A CMOS 4049 Hex-Inverter [IC1] with 2 MHz ceramic-resonator provides a temperature stable VFO. The buffered 5Vpp output is ac-coupled to a 4024 divider [IC2], which delivers 12Vpp output at 501-504 kHz. Frequency stability is optimised by low power / continuous operation of the oscillator circuit.The VFO box is separate from the PA unit in order to avoid thermal coupling and temperature change.  The 472 kHz version operates at 3.8 MHz and divides by 8.


PA circuit

The IRF540 [TR1] was chosen for operation at 500 kHz. TR3/4 form a zero-biased complementary voltage-follower, buffering IC2 output-stage and providing adequate source/sink current for the IRF540 gate-charge. The gate is ac-coupled and dc-restored to ground should a dc-drive fault occur. The PA operates in switched-mode with drain efficiency in the 80% range. The output circuit provides matching and LPF functions, presenting a clean sine-wave to the 50R load. C1/L1 form a resonant MF tank circuit. L-section C2/L2 transforms the 50R load into the drain circuit load and is optimised for best efficiency.


PA keying is achieved with P-FET TR2, which also shapes the keyed RF envelope and eliminates key-clicks.

R6/R7 switch TR2 and along with C10 set the rise and fall times. R5 ensures stability by rolling-off the frequency response of TR2, forming a LPF with its input capacitance. TR2 drops 1V at 5A / 100W RF output.


Simple CMOS keying is achieved using the VFO divider 4024 reset-line. TR2 is replaced by RLA2 contacts, which remove the PA drain supply on receive for key-down netting. The keyed RF envelope is free from spikes and glitches, minimising local key-clicks.



Regulated 24V PSU with current limiting set to ~5A.  The LM338T provides a simple low-cost solution - Schematic

Operation over the range 14-25V is recommended.  For QRP antenna matching see note on Schematic & QRP Meter


Setting-up  [Typical values at 24V dc using DVM & Scope/10:1 probe for RF tests]

Terminate TX output with 100W 50R load & MF power-meter.

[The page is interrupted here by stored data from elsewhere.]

(** * docledger: the StudentDoc chaincode

    A shallow embedding of [docledger.go], the smart contract that keeps one
    [StudentDoc] record per document key in the ledger of a Hyperledger
    Fabric peer, together with the properties its specification states.

    Go strings and byte slices are sequences of bytes: both are [string]
    here, one [ascii] per byte.  The world state is a finite map from keys
    to the stored bytes.  A handler is a computation in a state monad over
    the world state that returns the [Response] sent back to the caller. *)

From Stdlib Require Import Ascii String NArith ZArith Lia Bool.
From stdpp Require Import gmap strings list sorting.

Local Open Scope string_scope.

(** ** Bytes *)

(** The double quote, written by code because a literal cannot hold it. *)
Definition dq : ascii := "034"%char.
Definition DQ : string := String dq EmptyString.

Definition byte (c : ascii) : N := N_of_ascii c.

(** [s[n:]] *)
Fixpoint skip (n : nat) (s : string) : string :=
  match n, s with
  | S k, String _ t => skip k t
  | _, _ => s
  end.

(** [s[:n]] *)
Fixpoint prefix (n : nat) (s : string) : string :=
  match n, s with
  | S k, String c t => String c (prefix k t)
  | _, _ => EmptyString
  end.

(** Appending, as [simpl] does not unfold it. *)
Lemma app_nil_l (s : string) : "" +:+ s = s.
Proof. reflexivity. Qed.

Lemma app_cons (c : ascii) (s t : string) :
  String c s +:+ t = String c (s +:+ t).
Proof. reflexivity. Qed.

Lemma app_nil_r (s : string) : s +:+ "" = s.
Proof. induction s as [|c s IH]; [reflexivity|]. rewrite app_cons, IH. reflexivity. Qed.

Lemma app_assoc (s t u : string) : (s +:+ t) +:+ u = s +:+ (t +:+ u).
Proof.
  induction s as [|c s IH]; [reflexivity|]. rewrite !app_cons, IH. reflexivity.
Qed.

Lemma length_app (s t : string) :
  String.length (s +:+ t) = String.length s + String.length t.
Proof.
  induction s as [|c s IH]; [reflexivity|]. rewrite app_cons. simpl.
  rewrite IH. reflexivity.
Qed.

(** ** unicode/utf8 *)

Module utf8.

Definition RuneError : N := 0xFFFD%N.
Definition RuneSelf : N := 0x80%N.
Definition MaxRune : N := 0x10FFFF%N.

(** The table [first] with [acceptRanges]: for a leading byte, the length of
    the sequence it starts and the range its second byte must lie in.
    [None] is the entry of a byte that starts no sequence of two or more
    bytes. *)
Definition first (s0 : N) : option (nat * N * N) :=
  if ((0xC2 <=? s0) && (s0 <=? 0xDF))%N then Some (2%nat, 0x80%N, 0xBF%N)
  else if (s0 =? 0xE0)%N then Some (3%nat, 0xA0%N, 0xBF%N)
  else if (s0 =? 0xED)%N then Some (3%nat, 0x80%N, 0x9F%N)
  else if ((0xE1 <=? s0) && (s0 <=? 0xEF))%N then Some (3%nat, 0x80%N, 0xBF%N)
  else if (s0 =? 0xF0)%N then Some (4%nat, 0x90%N, 0xBF%N)
  else if ((0xF1 <=? s0) && (s0 <=? 0xF3))%N then Some (4%nat, 0x80%N, 0xBF%N)
  else if (s0 =? 0xF4)%N then Some (4%nat, 0x80%N, 0x8F%N)
  else None.

(** Continuation byte: [locb <= c <= hicb]. *)
Definition cb (c : N) : bool := ((0x80 <=? c) && (c <=? 0xBF))%N.

(** [utf8.DecodeRuneInString]: the first rune of [s] and its width in bytes;
    [(RuneError, 1)] for an ill-formed sequence, [(RuneError, 0)] for the
    empty string.  The masks [s0 & mask2], [s1 & maskx], ... are written as
    remainders and the shifts as products. *)
Definition DecodeRune (s : string) : N * nat :=
  match s with
  | EmptyString => (RuneError, 0)
  | String c0 t0 =>
    let s0 := byte c0 in
    match first s0 with
    | None => (if (s0 <? RuneSelf)%N then s0 else RuneError, 1)
    | Some (sz, lo, hi) =>
      match t0 with
      | EmptyString => (RuneError, 1)
      | String c1 t1 =>
        let s1 := byte c1 in
        if negb ((lo <=? s1) && (s1 <=? hi))%N then (RuneError, 1)
        else if (sz <=? 2)%nat then (((s0 mod 32) * 64 + s1 mod 64)%N, 2)
        else
          match t1 with
          | EmptyString => (RuneError, 1)
          | String c2 t2 =>
            let s2 := byte c2 in
            if negb (cb s2) then (RuneError, 1)
            else if (sz <=? 3)%nat
            then (((s0 mod 16) * 4096 + (s1 mod 64) * 64 + s2 mod 64)%N, 3)
            else
              match t2 with
              | EmptyString => (RuneError, 1)
              | String c3 _ =>
                let s3 := byte c3 in
                if negb (cb s3) then (RuneError, 1)
                else (((s0 mod 8) * 262144 + (s1 mod 64) * 4096
                       + (s2 mod 64) * 64 + s3 mod 64)%N, 4)
              end
          end
      end
    end
  end.

Definition b (n : N) : string := String (ascii_of_N n) EmptyString.

(** [utf8.AppendRune] onto the empty slice: the UTF-8 encoding of [r], that
    of [RuneError] for a surrogate or a value beyond [MaxRune]. *)
Definition EncodeRune (r : N) : string :=
  if (r <=? 0x7F)%N then b r
  else if (r <=? 0x7FF)%N then b (0xC0 + r / 64) +:+ b (0x80 + r mod 64)
  else if ((MaxRune <? r) || ((0xD800 <=? r) && (r <=? 0xDFFF)))%N
  then b 0xEF +:+ b 0xBF +:+ b 0xBD
  else if (r <=? 0xFFFF)%N
  then b (0xE0 + r / 4096) +:+ b (0x80 + (r / 64) mod 64) +:+ b (0x80 + r mod 64)
  else b (0xF0 + r / 262144) +:+ b (0x80 + (r / 4096) mod 64)
       +:+ b (0x80 + (r / 64) mod 64) +:+ b (0x80 + r mod 64).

VFO: check RF & dc values are as shown on VFO schematic

PA: check <2mA dc TX/RX [no CMOS input, excludes relay & regulator current].

With CMOS input: check >10Vpp 501 kHz across R4 [Vpa= 0V].

TX key-down: check 100W RF output / 5A dc [30W RF / 3A dc with 14V supply].

Check PA drain waveform is a clean pulse as per scope shot and that efficiency is >80%.



1] L1-3 values measured with simple test-oscillator see schematic InductanceTestOsc

2] TR3/4 alternatives: BC549/559, BC337/327, or BC109/BCY71, 2N3904/3906.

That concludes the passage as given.